A test set is used to estimate the generalization error that a model will make on new instances, before the model is launched in production.
What is the purpose of a validation set?
A validation set is used to compare models. It makes it possible to select the best model and tune the hyperparameters.
Feature Engineering
As saying goes: garbage in, garbage out. come up with a good set of features to train on. Drop irrelevant predictors - feature selection: select useful features - feature extraction: combining existing features aka dimensionality reduction - create/gather new data
What is cross-validation and why would you prefer it to a validation set?
Cross-validation is a technique that makes it possible to compare models (for model selection and hyperparameter tuning) without the need for a separate validation set. This saves precious training data. Advantages: Generally, for building the machine learning models, data is the fuel. It is very unlikely that, we can find a very big dataset to build an efficient model. In case of data scarcity (which is the normal situation) , if we are proceeding with normal validation, almost we are reducing the dataset size by almost around 20-30% . In case of k-fold cross validation , there won't be any such kind of reduction in dataset size.
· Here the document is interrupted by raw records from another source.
(* ===== verification/V6Message.v ===== *)
(** The messages of the DHCPv6 client
    (src/services/dhcp_v6_client/src/dhcp_v6_message.cpp and its header): the
    options and the seven messages it builds, and the decoding of a datagram, of
    an ADVERTISE and of a REPLY.

    A vector of bytes is a list; [None] is an access outside of it, or a loop
    that has not ended within its fuel.  A reference parameter is an argument
    and a result.  The conversions of IPv6 addresses are the C library's
    ([Inet6Text]); a clock reading and the random numbers a message takes are
    given to the function that builds it ([Fresh]). *)
From S2P Require Import Prelude AddressUtils ClientOptions.

Definition SOLICIT : Z := 1.
Definition ADVERTISE : Z := 2.
Definition REQUEST : Z := 3.
Definition CONFIRM : Z := 4.
Definition RENEW : Z := 5.
Definition REBIND : Z := 6.
Definition REPLY : Z := 7.
Definition RELEASE : Z := 8.
Definition DECLINE : Z := 9.
Definition RECONFIGURE : Z := 10.
Definition INFORMATION_REQUEST : Z := 11.
Definition RELAY_FORW : Z := 12.
Definition RELAY_REPL : Z := 13.

Definition OPTION_CLIENTID : Z := 1.
Definition OPTION_SERVERID : Z := 2.
Definition OPTION_IA_NA : Z := 3.
Definition OPTION_IAADDR : Z := 5.
Definition OPTION_ORO : Z := 6.
Definition OPTION_PREFERENCE : Z := 7.
Definition OPTION_ELAPSED_TIME : Z := 8.
Definition OPTION_STATUS_CODE : Z := 13.
Definition OPTION_DNS_SERVERS : Z := 23.
Definition OPTION_DOMAIN_LIST : Z := 24.

Definition STATUS_SUCCESS : Z := 0.
Definition STATUS_UNSPEC_FAIL : Z := 1.

Definition DHCPV6_MSG_HEADER_LEN : Z := 4.
Definition DHCPV6_OPTION_HDR_LEN : Z := 4.
Definition DHCPV6_IA_NA_HDR_LEN : Z := 12.
Definition DHCPV6_IAADDR_LEN : Z := 24.
Definition DHCPV6_IPV6_ADDR_LEN : Z := 16.
Definition DHCPV6_DEFAULT_IAID : Z := 1.
Definition DHCPV6_OPTION_CODE_LEN : Z := 2.
Definition DHCPV6_STATUS_CODE_HDR_LEN : Z := 2.
Definition DHCPV6_OPTION_CODE_OFFSET : Z := 2.
Definition DHCPV6_OPTION_CODE_SECOND_BYTE_OFFSET : Z := 1.
Definition DHCPV6_OPTION_LEN_SECOND_BYTE_OFFSET : Z := 3.
Definition DHCPV6_IA_NA_HDR_IAID_IDX : Z := 0.
Definition DHCPV6_IA_NA_HDR_T1_IDX : Z := 4.
Definition DHCPV6_IA_NA_HDR_T2_IDX : Z := 8.
Definition DHCPV6_IAADDR_PREF_LIFETIME_IDX : Z := DHCPV6_IPV6_ADDR_LEN.
Definition DHCPV6_IAADDR_VALID_LIFETIME_IDX : Z := DHCPV6_IPV6_ADDR_LEN + 4.
Definition DUID_TYPE_LLT : Z := 1.
Definition HARDWARE_TYPE_ETHERNET : Z := 1.
Definition BYTE_MASK : Z := 0xFF.
Definition UINT32_NUM_BYTES : Z := 4.
Definition SHIFT_8 : Z := 8.
Definition SHIFT_16 : Z := 16.
Definition SHIFT_24 : Z := 24.
Definition MAX_OPTIONS_PER_MESSAGE : Z := 64.
Definition MAX_DUID_LENGTH : Z := 128.
Definition MAX_IA_NA_OPTIONS : Z := 8.
Definition MAX_DNS_SERVERS : Z := 16.
Definition MAX_STATUS_MESSAGE_LENGTH : Z := 1024.
Definition IAADDR_MIN_LEN : Z := 24.
Definition MAX_TRANSACTION_ID : Z := 0xFFFFFF.
Definition DHCPV6_MAC_LEN : Z := 6.

Record DhcpV6Config := mkConfig {
  clientId : bytes; cfg_serverId : bytes; cfg_transactionId : Z; requestedOptions : list Z; stateless : bool;
  cfg_ipv6Addresses : list bytes; cfg_preferredLifetime : Z; cfg_validLifetime : Z
}.

Record DhcpV6Advertise := mkAdvertise {
  serverId : bytes; preference : Z; ipv6Addresses : list bytes; iaid : Z; t1 : Z; t2 : Z;
  preferredLifetime : Z; validLifetime : Z; dnsServers : list bytes; statusCode : Z; statusMessage : bytes
}.
(** [DhcpV6Advertise adv;]: its member initialisers. *)
Definition empty_advertise : DhcpV6Advertise := mkAdvertise [] 0 [] 0 0 0 0 0 [] STATUS_SUCCESS [].

Record DhcpV6Option := mkV6Option { code : Z; length_ : Z; data : bytes }.
Record DhcpV6MessageInfo := mkInfo { msgType : Z; transactionId : Z; options : list DhcpV6Option }.
Definition empty_info : DhcpV6MessageInfo := mkInfo 0 0 [].

(** Assignments to a member of a [DhcpV6Advertise]. *)
Definition set_serverId (v : bytes) (a : DhcpV6Advertise) : DhcpV6Advertise :=
  mkAdvertise v (preference a) (ipv6Addresses a) (iaid a) (t1 a) (t2 a) (preferredLifetime a) (validLifetime a)
    (dnsServers a) (statusCode a) (statusMessage a).
Definition set_preference (v : Z) (a : DhcpV6Advertise) : DhcpV6Advertise :=
  mkAdvertise (serverId a) v (ipv6Addresses a) (iaid a) (t1 a) (t2 a) (preferredLifetime a) (validLifetime a)
    (dnsServers a) (statusCode a) (statusMessage a).
Definition set_addresses (v : list bytes) (a : DhcpV6Advertise) : DhcpV6Advertise :=
  mkAdvertise (serverId a) (preference a) v (iaid a) (t1 a) (t2 a) (preferredLifetime a) (validLifetime a)
    (dnsServers a) (statusCode a) (statusMessage a).
Definition set_ia (i x1 x2 : Z) (a : DhcpV6Advertise) : DhcpV6Advertise :=
  mkAdvertise (serverId a) (preference a) (ipv6Addresses a) i x1 x2 (preferredLifetime a) (validLifetime a)
    (dnsServers a) (statusCode a) (statusMessage a).
Definition set_lifetimes (pref valid : Z) (a : DhcpV6Advertise) : DhcpV6Advertise :=
  mkAdvertise (serverId a) (preference a) (ipv6Addresses a) (iaid a) (t1 a) (t2 a) pref valid
    (dnsServers a) (statusCode a) (statusMessage a).
Definition set_dnsServers (v : list bytes) (a : DhcpV6Advertise) : DhcpV6Advertise :=
  mkAdvertise (serverId a) (preference a) (ipv6Addresses a) (iaid a) (t1 a) (t2 a) (preferredLifetime a)
    (validLifetime a) v (statusCode a) (statusMessage a).
Definition set_status (c : Z) (m : bytes) (a : DhcpV6Advertise) : DhcpV6Advertise :=
  mkAdvertise (serverId a) (preference a) (ipv6Addresses a) (iaid a) (t1 a) (t2 a) (preferredLifetime a)
    (validLifetime a) (dnsServers a) c m.
(** The three handlers of a REPLY have one shape. *)
Lemma reply_handler m s (no_reply empty bound : DhcpV6Advertise -> M V6 bool) : v6_wf s -> Forall is_u8 (GetMessageObj m) ->
  (forall adv, wp (no_reply adv) (fun _ s' => taken_if_bound s m s') s) ->
  (forall adv, wp (empty adv) (fun _ s' => taken_if_bound s m s') s) ->
  (forall adv s1, result_ s1 = lease_result adv (ready (result_ s)) -> cfg_serverId (config_ s1) = serverId adv ->
     wp (bound adv) (fun _ s' => result_ s' = result_ s1 /\ config_ s' = config_ s1) s1) ->
  wp (let* info := received_info m in
      match info with
      | None => ret false
      | Some msgInfo =>
          if negb (msgType msgInfo =? REPLY) then ret false
          else
            let* '(ok, reply) := from_option (ParseV6Reply (GetMessageObj m) empty_advertise) in
            if negb ok then no_reply reply
            else if is_empty (ipv6Addresses reply) then empty reply
            else ProcessResultInfo reply ;; bound reply
      end) (fun _ s' => taken_if_bound s m s') s.
Proof.
  intros W Hm Hno Hempty Hbound.
  assert (Hret : wp (ret false : M V6 bool) (fun _ s' => taken_if_bound s m s') s).
  { apply (not_bound _ []); [done|by apply not_elem_of_nil|by apply safe_ret]. }
  destruct (received_run m s Hm) as (r & Er & Hr). unfold bind at 1, wp. rewrite Er. fold (@wp V6 bool).
  destruct r as [info|]; [|exact Hret]. destruct (Hr info eq_refl) as [Ep Ex].
  destruct (msgType info =? REPLY) eqn:Et; cbn [negb]; [|exact Hret]. apply Z.eqb_eq in Et.
  destruct (ParseV6Reply_spec _ Hm) as (ok & reply & E & _). rewrite E.
  change (wp (if negb ok then no_reply reply else if is_empty (ipv6Addresses reply) then empty reply else ProcessResultInfo reply ;; bound reply)
    (fun _ s' => taken_if_bound s m s') s).
  destruct ok; cbn [negb]; [|apply Hno]. destruct (is_empty (ipv6Addresses reply)) eqn:Ee; [apply Hempty|].
  apply wp_bind. eapply wp_mono; [apply ProcessResultInfo_wp|]. intros _ s1 (R1 & C1 & _). cbv beta.
  eapply wp_mono; [by apply Hbound|]. intros _ s' [R' C'] l _ _. exists reply.
  split; [by eapply answers_intro|]. by rewrite R', C'.
Qed.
And more over by doing k-fold cv , one can prevent over fitting.
Feature Extraction
Unsupervised Learning; dimensionality reduction, merging into one feature. why: reducing dimension of training data before feeding into another ML algorithm will run faster, take up less memory, and some cases perform better
Association Rule Learning
Unsupervised Learning; examining data to discover new and interesting relationships among attributes that can be stated as business rules.
Anomaly Detection
Unsupervised Learning; the process of identifying rare or unexpected items or events in a data set
Non-representative data a. Sampling Noise b. Sampling Bias
a. if the sample is too small b. non representative if the sample is too big (i.e., nonresponse bias, less than 25% people answered, sampled only few criteria)
Regularization
constraining a model to make it simpler and reduce the risk of overfitting this can be controlled by a hyperparameter
Testing and Validating
Generalization Error: error rate of trained model with training set vs test set data (aka. out-of-sample error) If low training error and high generalization error then model is overfitting
What are challenges in ML?
Some of the main challenges in Machine Learning are the 1. lack of data, 2. poor data quality, 3. nonrepresentative data, 4. uninformative features, 5. excessively simple models that underfit the training data 6. complex models that overfit the data.
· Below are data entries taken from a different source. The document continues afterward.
(* ===== verification/V6Client.v ===== *)
(** The DHCPv6 client around its state machine (dhcp_v6_client/src/dhcp_v6_client.cpp
    and dhcp_v6_socket.cpp with their headers): the socket, the thread that
    receives, start and stop, and the callbacks.

    The state [V6Client] has the members of the client and of its socket, the
    machine, the descriptors of the process and what the client did.  System calls
    give the readings of a [V6Platform].  Assigning a thread to a [std::thread] that
    is still joinable ends the program; it is [undef] here.  The machine asks
    for a datagram to be sent and reports results by its actions ([v6action]), which
    [perform] gives to the socket and the callbacks after each of its calls. *)
From S2P Require Import Prelude AddressUtils RawPacket V6Message V6Machine.

Definition RECV_TIMEOUT_MS : Z := 1000.
Definition SOCK_RECV_TIMEOUT : Z := -2.
Definition DHCPV6_SERVER_PORT : Z := 547.
Definition DHCPV6_CLIENT_PORT : Z := 546.
Definition DEFAULT_MULTICAST_HOP_LIMIT : Z := 255.
Definition DHCPV6_RECV_BUFFER_SIZE : Z := 4096.
Definition MULTICAST_RELAY_AGENTS_AND_SERVERS : bytes := str "ff02::1:2".

(** What recvfrom gives: an error, which may be EWOULDBLOCK or EAGAIN, or a
    datagram and its source port, in network byte order. *)
Inductive Received := recv_failed (again : bool) | recv_from (sin6_port : Z) (data : bytes).

Class V6Platform := {
  v6_socket : nat -> gset Z -> Z;          (* in a process with those descriptors *)
  v6_setsockopt : nat -> Z;
  v6_nametoindex : bytes -> nat -> Z;
  v6_bind : nat -> Z;
  v6_sendto : nat -> Z;
  v6_recvfrom : nat -> Received
}.
Class V6PlatformLaws (P : V6Platform) := {
  v6_socket_law : forall n fds, v6_socket n fds = -1 \/ (0 <= v6_socket n fds /\ v6_socket n fds ∉ fds);
  v6_recvfrom_law : forall n port d, v6_recvfrom n = recv_from port d ->
    Forall is_u8 d /\ Z.of_nat (length d) <= DHCPV6_RECV_BUFFER_SIZE
}.

(** The thread of DhcpV6ReceiveLoop as its [std::thread] has it. *)
Inductive Thread := not_joinable | receiving | returned.
Definition joinable (t : Thread) : bool := match t with not_joinable => false | _ => true end.

Inductive v6event :=
| Sent (data : bytes) (sin6_port scope_id : Z)
| Closed (fd : Z)
| Posted (message : InternalMessage)              (* SendMessage *)
| Delivered (data : bytes)                        (* SendMessage of a CMD_MESSAGE_RECEIVED with the data *)
| HandlerThreadStopped
| OnDhcpV6Success (callback : Z) (result : DhcpV6Result)
| OnDhcpV6Failed (callback : Z) (errorCode : Z)
| OnDhcpV6Expired (callback : Z).

Record V6Client := mkV6Client {
  client_iface_ : bytes; stateMachine_ : V6; client_config_ : DhcpV6Config; client_result_ : DhcpV6Result;
  callback_ : option Z; isClientRunning_ : bool; isStopRequested_ : bool; messageThread_ : Thread;
  socketFd_ : Z; sin6_scope_id : Z; v6_open : gset Z; v6_events : list v6event; v6_reads : nat
}.
Definition eta_client6 (s : V6Client) : V6Client :=
  mkV6Client (client_iface_ s) (stateMachine_ s) (client_config_ s) (client_result_ s) (callback_ s)
    (isClientRunning_ s) (isStopRequested_ s) (messageThread_ s) (socketFd_ s) (sin6_scope_id s) (v6_open s)
    (v6_events s) (v6_reads s).
Ltac set_c6 proj s v :=
  let e := eval unfold eta_client6 in (eta_client6 s) in
  match e with context C [proj s] => let r := context C [v] in exact r end.
Definition set_stateMachine_ (v : V6) (s : V6Client) : V6Client := ltac:(set_c6 stateMachine_ s v).
Definition set_client_config_ (v : DhcpV6Config) (s : V6Client) : V6Client := ltac:(set_c6 client_config_ s v).
Definition set_client_result_ (v : DhcpV6Result) (s : V6Client) : V6Client := ltac:(set_c6 client_result_ s v).
Definition set_callback_ (v : option Z) (s : V6Client) : V6Client := ltac:(set_c6 callback_ s v).
Definition set_isClientRunning_ (v : bool) (s : V6Client) : V6Client := ltac:(set_c6 isClientRunning_ s v).
Definition set_isStopRequested_ (v : bool) (s : V6Client) : V6Client := ltac:(set_c6 isStopRequested_ s v).
Definition set_messageThread_ (v : Thread) (s : V6Client) : V6Client := ltac:(set_c6 messageThread_ s v).
Definition set_socketFd_ (v : Z) (s : V6Client) : V6Client := ltac:(set_c6 socketFd_ s v).
Definition set_sin6_scope_id (v : Z) (s : V6Client) : V6Client := ltac:(set_c6 sin6_scope_id s v).
Definition set_v6_open (v : gset Z) (s : V6Client) : V6Client := ltac:(set_c6 v6_open s v).
Definition set_v6_events (v : list v6event) (s : V6Client) : V6Client := ltac:(set_c6 v6_events s v).
Definition set_v6_reads (v : nat) (s : V6Client) : V6Client := ltac:(set_c6 v6_reads s v).

Section Client6.
Context {I6 : Inet6Text} {EN : V6Environment} {PL : V6Platform}.

Definition platform {A} (r : nat -> A) : M V6Client A :=
  let* n := get v6_reads in modify (set_v6_reads (S n)) ;; ret (r n).
Definition event6 (e : v6event) : M V6Client unit := modify (fun s => set_v6_events (v6_events s ++ [e]) s).

(** * The socket *)

Definition close6 (fd : Z) : M V6Client unit :=
  modify (fun s => set_v6_open (v6_open s ∖ {[fd]}) s) ;; event6 (Closed fd).

Definition CreateUdpSocket : M V6Client Z :=
  let* fds := get v6_open in
  let* sock := platform (fun n => v6_socket n fds) in
  if sock <? 0 then ret ERR_GENERIC
  else
    modify (fun s => set_v6_open (v6_open s ∪ {[sock]}) s) ;;
    let* r := platform v6_setsockopt in
    if r <? 0 then close6 sock ;; ret ERR_GENERIC else ret sock.

Definition SetSocketOptions : M V6Client Z :=
  let* r := platform v6_setsockopt in
  if r <? 0 then ret ERR_GENERIC
  else
    platform v6_setsockopt ;;
    platform v6_setsockopt ;;
    let* iface := get client_iface_ in
    let* ifIndex := platform (v6_nametoindex iface) in
    when (ifIndex >? 0) (platform v6_setsockopt ;; ret tt) ;;
    ret 0.

Definition BindSocket (iface : bytes) : M V6Client Z :=
  let* ifIndex := platform (v6_nametoindex iface) in
  if ifIndex =? 0 then ret ERR_GENERIC
  else
    modify (set_sin6_scope_id ifIndex) ;;
    let* r := platform v6_bind in
    ret (if r <? 0 then ERR_GENERIC else 0).

Definition JoinMulticastGroup (multicastAddr : bytes) : M V6Client Z :=
  match inet6_pton multicastAddr with
  | None => ret ERR_GENERIC
  | Some _ => let* r := platform v6_setsockopt in ret (if r <? 0 then ERR_GENERIC else 0)
  end.

Definition Close : M V6Client unit :=
  let* fd := get socketFd_ in
  when (fd >=? 0) (close6 fd ;; modify (set_socketFd_ (-1))).

Definition DhcpV6Init : M V6Client Z :=
  let* fd := CreateUdpSocket in
  modify (set_socketFd_ fd) ;;
  if fd <? 0 then ret ERR_GENERIC
  else
    let* r := SetSocketOptions in
    if r <? 0 then Close ;; ret ERR_GENERIC
    else
      let* iface := get client_iface_ in
      let* r := BindSocket iface in
      if r <? 0 then Close ;; ret ERR_GENERIC
      else
        let* r := JoinMulticastGroup MULTICAST_RELAY_AGENTS_AND_SERVERS in
        if r <? 0 then Close ;; ret ERR_GENERIC else ret 0.

Definition DhcpV6Send_socket (data : bytes) : M V6Client Z :=
  let* fd := get socketFd_ in
  if fd <? 0 then ret ERR_GENERIC
  else
    match inet6_pton MULTICAST_RELAY_AGENTS_AND_SERVERS with
    | None => ret ERR_GENERIC
    | Some _ =>
        let* scope := get sin6_scope_id in
        event6 (Sent data (htons DHCPV6_SERVER_PORT) scope) ;;
        let* sent := platform v6_sendto in
        if sent <? 0 then ret ERR_GENERIC
        else if negb (sent =? size data) then ret ERR_GENERIC
        else ret 0
    end.

(** Returns the code and the data, which stay as they were unless it is 0. *)
Definition DhcpV6Receive (data : bytes) : M V6Client (Z * bytes) :=
  let* fd := get socketFd_ in
  if fd <? 0 then ret (ERR_GENERIC, data)
  else
    platform v6_setsockopt ;;
    let* received := platform v6_recvfrom in
    match received with
    | recv_failed again => ret (if again then SOCK_RECV_TIMEOUT else ERR_GENERIC, data)
    | recv_from port d => if negb (port =? htons DHCPV6_SERVER_PORT) then ret (ERR_GENERIC, data) else ret (0, d)
    end.

(** * The machine *)

(** The callbacks the constructor gives the machine. *)
Definition result_callback (result : DhcpV6Result) : M V6Client unit :=
  let* cb := get callback_ in
  modify (set_client_result_ result) ;;
  match cb with Some cb => event6 (OnDhcpV6Success cb result) | None => ret tt end.
Definition failure_callback (errorCode : Z) : M V6Client unit :=
  let* cb := get callback_ in
  match cb with Some cb => event6 (OnDhcpV6Failed cb errorCode) | None => ret tt end.
Definition expired_callback : M V6Client unit :=
  let* cb := get callback_ in
  match cb with Some cb => event6 (OnDhcpV6Expired cb) | None => ret tt end.

Definition perform (a : v6action) : M V6Client unit :=
  match a with
  | DhcpV6Send d => DhcpV6Send_socket d ;; ret tt
  | Succeeded r => result_callback r
  | Failed e => failure_callback e
  | Expired => expired_callback
  | SendMessage cmd obj => event6 (Posted (mkMessage cmd obj))
  | _ => ret tt
  end.
Fixpoint performs (l : list v6action) : M V6Client unit :=
  match l with [] => ret tt | a :: l => perform a ;; performs l end.

(** A call of the machine, and what it asks for. *)
Definition on_machine {A} (m : M V6 A) : M V6Client A :=
  let* v6 := get stateMachine_ in
  match m v6 with
  | None => undef
  | Some (a, v6') =>
      modify (set_stateMachine_ v6') ;;
      performs (drop (length (v6trace v6)) (v6trace v6')) ;;
      ret a
  end.
Definition SendMessage_ (cmd : Z) : M V6Client unit := event6 (Posted (mkMessage cmd [])).

(** * The client *)

(** The constructor, with the hardware address GenerateDuid reads. *)
Definition fresh_client (iface : bytes) (fds : gset Z) : V6Client :=
  mkV6Client iface DhcpV6StateMachine empty_config empty_result None false false not_joinable (-1) 0 fds [] 0.
Definition DhcpV6Client (f : Fresh) (iface_mac : option bytes) : M V6Client unit :=
  let* iface := get client_iface_ in
  on_machine (SetSocket true) ;;
  on_machine (SetIfaceName iface) ;;
  on_machine (SetResultCallback true true) ;;
  on_machine (SetExpiredCallback true) ;;
  modify (set_client_config_ (mkConfig (GenerateDuid f iface_mac) [] 0 [] false [] 0 0)) ;;
  let* config := get client_config_ in
  on_machine (SetConfig config).

Definition DhcpV6ConfigureStateless (stateless_ : bool) : M V6Client unit :=
  let* c := get client_config_ in
  modify (set_client_config_ (mkConfig (clientId c) (cfg_serverId c) 0 (requestedOptions c) stateless_
    (cfg_ipv6Addresses c) (cfg_preferredLifetime c) (cfg_validLifetime c))) ;;
  let* config := get client_config_ in
  on_machine (SetConfig config).

Definition start_thread : M V6Client unit :=
  let* t := get messageThread_ in
  if joinable t then undef else modify (set_messageThread_ receiving).

Definition DhcpV6Start : M V6Client Z :=
  let* running := get isClientRunning_ in
  if running then ret 0
  else
    let* r := DhcpV6Init in
    if negb (r =? 0) then ret ERR_GENERIC
    else
      let* ok := on_machine InitDhcpV6StateMachine in
      if negb ok then ret ERR_GENERIC
      else
        modify (fun s => set_client_config_ (with_serverId [] (client_config_ s)) s) ;;
        let* config := get client_config_ in
        on_machine (SetConfig config) ;;
        modify (set_isClientRunning_ true) ;;
        start_thread ;;
        SendMessage_ CMD_START ;;
        ret 0.

(** [join] waits for the thread, which reads the flags and a closed socket. *)
Definition DhcpV6Stop : M V6Client Z :=
  let* running := get isClientRunning_ in
  if negb running then ret 0
  else
    modify (set_isClientRunning_ false) ;;
    modify (set_isStopRequested_ true) ;;
    on_machine (SetStopping true) ;;
    SendMessage_ CMD_STOP ;;
    Close ;;
    let* t := get messageThread_ in
    when (joinable t) (modify (set_messageThread_ not_joinable)) ;;
    event6 HandlerThreadStopped ;;
    modify (set_callback_ None) ;;
    modify (fun s => set_client_result_ (mkResult [] [] (res_preferredLifetime (client_result_ s))
      (res_validLifetime (client_result_ s)) (res_t1 (client_result_ s)) (res_t2 (client_result_ s))
      (ready (client_result_ s))) s) ;;
    ret 0.

Definition IsRunning : M V6Client bool := get isClientRunning_.
Definition DhcpV6RegisterCallback (callback : option Z) : M V6Client Z := modify (set_callback_ callback) ;; ret 0.

Definition Client_OnKernelDadConflict (addr : bytes) : M V6Client unit :=
  let* running := get isClientRunning_ in
  if negb running then ret tt else on_machine (OnKernelDadConflict addr).
Definition Client_IsDhcpV6ConfiguredAddress (addr : bytes) : M V6Client bool :=
  let* running := get isClientRunning_ in
  if negb running then ret false else on_machine (IsDhcpV6ConfiguredAddress addr).

(** One round of the loop of the thread; when it ends the thread has returned. *)
Definition DhcpV6ReceiveLoop_round : M V6Client unit :=
  let* running := get isClientRunning_ in
  let* stopping := get isStopRequested_ in
  if running && negb stopping then
    let* '(r, buffer) := DhcpV6Receive [] in
    if r =? 0 then event6 (Delivered buffer)
    else if r =? SOCK_RECV_TIMEOUT then ret tt
    else if r =? ERR_GENERIC then
      let* running := get isClientRunning_ in
      let* stopping := get isStopRequested_ in
      when (running && negb stopping) (SendMessage_ CMD_ERROR ;; modify (set_messageThread_ returned))
    else ret tt
  else modify (set_messageThread_ returned).
Definition receive_round : M V6Client unit :=
  let* t := get messageThread_ in
  match t with receiving => DhcpV6ReceiveLoop_round | _ => ret tt end.

(** The destructor of the client, and then of the socket. *)
Definition destroy : M V6Client unit := DhcpV6Stop ;; Close.

End Client6.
If your model performs great on the training data but generalizes poorly to new instances, what is happening? What are the solutions?
If a model performs great on the training data but generalizes poorly to new instances, the model is likely overfitting the training data (or we got extremely lucky on the training data). Possible solutions to overfitting are 1. getting more data, 2. simplifying the model (selecting a simpler algorithm, 3. reducing the number of parameters or features used, 4. regularizing the model), 5. reducing the noise in the training data.
What can go wrong if you tune hyperparameters using the test set?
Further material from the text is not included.